Malik Sajad has marvellously
showed Kashmiris as humanoids of the Hangul deer – the national animal of
Kashmir – to say how both are now endangered species in his graphic novel Munnu.
It is the story of a young boy
growing up in turbulent times and his coming of age.
Munnu does not shy away from
calling a spade a spade. Whether it is the Indian security forces, the
separatist camp, Kashmir’s self-styled ‘intellectuals’ or the shortcomings in
the Kashmiri society – the book tries to present them as Sajad saw it, and as a
result, comes uncomfortably close to reality.

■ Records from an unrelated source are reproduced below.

(** * go-ovn replica cache and transaction client: a shallow embedding

    The development follows [go-controller/vendor/github.com/ebay/go-ovn]:
    [ovnimp.go] (row lookup, transact, cache population, diff application,
    auxiliary key/value commands) and [client.go] (endpoint cursor, connect,
    leader detection).

    Conventions.
    - A Go [map] is a [gmap]; where the code ranges over a map, the model
      folds over [map_to_list] and the theorems are stated per key, so that
      they do not depend on the visiting order.
    - A run-time panic (failed type assertion, write to a nil map, index out
      of range, comparison of uncomparable interface values) is [None] in
      the [option] monad.
    - [interface{}] values are the OVSDB values the wire codec produces:
      nil, an atom, a set of atoms, a map from atoms to atoms. *)

From stdpp Require Import gmap strings list fin_maps.

Open Scope string_scope.
Open Scope list_scope.
Open Scope nat_scope.

(** ** Values *)

Module Ovs.

(** Atoms: Go [int], [float64], [bool], [string] and [libovsdb.UUID].  A
    [float64] is modelled by a reduced fraction [num/den]; it is integral
    exactly when [den = 1]. *)
Inductive Atom : Type :=
  | AInt (n : Z)
  | AReal (num : Z) (den : positive)
  | ABool (b : bool)
  | AString (s : string)
  | AUUID (GoUUID : string).

#[export] Instance Atom_eq_dec : EqDecision Atom.
Proof. solve_decision. Defined.

Definition Atom_enc (a : Atom) : Z + (Z * positive) + bool + string + string :=
  match a with
  | AInt n => inl (inl (inl (inl n)))
  | AReal n d => inl (inl (inl (inr (n, d))))
  | ABool b => inl (inl (inr b))
  | AString s => inl (inr s)
  | AUUID s => inr s
  end.

Definition Atom_dec (x : Z + (Z * positive) + bool + string + string) : Atom :=
  match x with
  | inl (inl (inl (inl n))) => AInt n
  | inl (inl (inl (inr (n, d)))) => AReal n d
  | inl (inl (inr b)) => ABool b
  | inl (inr s) => AString s
  | inr s => AUUID s
  end.

#[export] Instance Atom_countable : Countable Atom.
Proof.
  refine (inj_countable' Atom_enc Atom_dec _).
  intros []; reflexivity.
Defined.

(** [interface{}] as stored in [libovsdb.Row.Fields]: [VSet l] is
    [libovsdb.OvsSet{GoSet: l}], [VMap m] is [libovsdb.OvsMap{GoMap: m}]
    (both allocated, never nil). *)
Inductive Value : Type :=
  | VNil
  | VAtom (a : Atom)
  | VSet (GoSet : list Atom)
  | VMap (GoMap : gmap Atom Atom).

#[export] Instance Value_eq_dec : EqDecision Value.
Proof. solve_decision. Defined.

Munnu – like Sajad himself – is
the youngest son of an artisan and belongs to a middle class family, complete
with grandparents and siblings. His craft gets sharper as he grows and at 15,
when he is still in school, he lands up a job as a cartoonist in the valley’s
most widely circulated daily, Greater Kashmir.
Incidents reflecting everyday
lives of Kashmiris make Munnu a touching story. Munnu’s father, for
example, is extra tough on his eldest son, Bilal to ensure he does not follow
in his classmates’ footsteps. Far too many young boys have crossed over the
border to Pakistan Administered Kashmir to receive arms training and wage a
rebellion against the Indian State.
Munnu starts having nightmares
after he watches the funeral of Mustafa – his friend’s father and a local
militant. His father then tells his worried mother that Munnu has no option but
to get used to the “situation”.
There are other moving instances
in the story that tell of a lost childhood – a cricket ground where only the
pitch remains because the rest is covered with graves; the AK-47 rubber stamps
that make Munnu famous in school, a young boy sexually assaulted by a soldier.
And then, Sajad does what few
Kashmiri writers would have had the courage of doing – write against the flaws
in their own society. The bold portrayal of when Munnu finds three men in an
auto late one night assaulting a madwoman while the driver watches on, leaving
him feeling disgusted. Or his encounter with a footsoldier of the separatist
camp. Or, when he discovers the hollowness of Kashmir’s “so-called”
intellectuals.
The idea of drawing Kashmiris as
Hangul humanoids reportedly struck Sajad sometime in 2005-06 when environment
journalist Arif Shafi Wani wrote a story about the endangered deer species.
A few people had died that day but
it appeared as a brief in a small column. That day, I made a cartoon – the head
of a deer along with a Kashmiri – and it’s still on my wall here at home. I
didn’t know then that it would become the main character of my novel. The
editor-in-chief was so pleased that he gave that cartoon space on the front
page.
Malik Sajad, author of Munnu
Sajad said his purpose was not to
point out the flaws with various groups or “romanticise” the picture. “I wrote
it the way I felt it, saw it and remembered it. I wanted to present the
life I lived.”
Sajad’s personal experience due to
his age and the access to opinion-makers that his role as a political
cartoonist gave him led to several critical moments in his life. “Those are the
moments which forced me to write this book.”
One of the most interesting
visuals in the book illustrates the 1846 Treaty of Amritsar, when the Dogra
Maharaja bought Kashmir and Kashmiris for Rs 75 lakh from the British. A pair
of scales weighs gold under the watchful eye of the soldiers while a mob of
common Kashmiris looks on.
Sajad has used no colours in his
novel. According to him, he made the first draft in black and white and just
drew dialogue bubbles as he wanted to save time. However, when he read it, he
realised the little details were impactful. “I wanted to keep it simple. I used
woodcut print type as this was the only way to do it.”
The Hangul humanoids in the novel
are not beautiful, graceful creatures like the Hangul deer in
reality. Sajad said his priority was not to make something pretty. He just
wanted the visuals to capture that environment.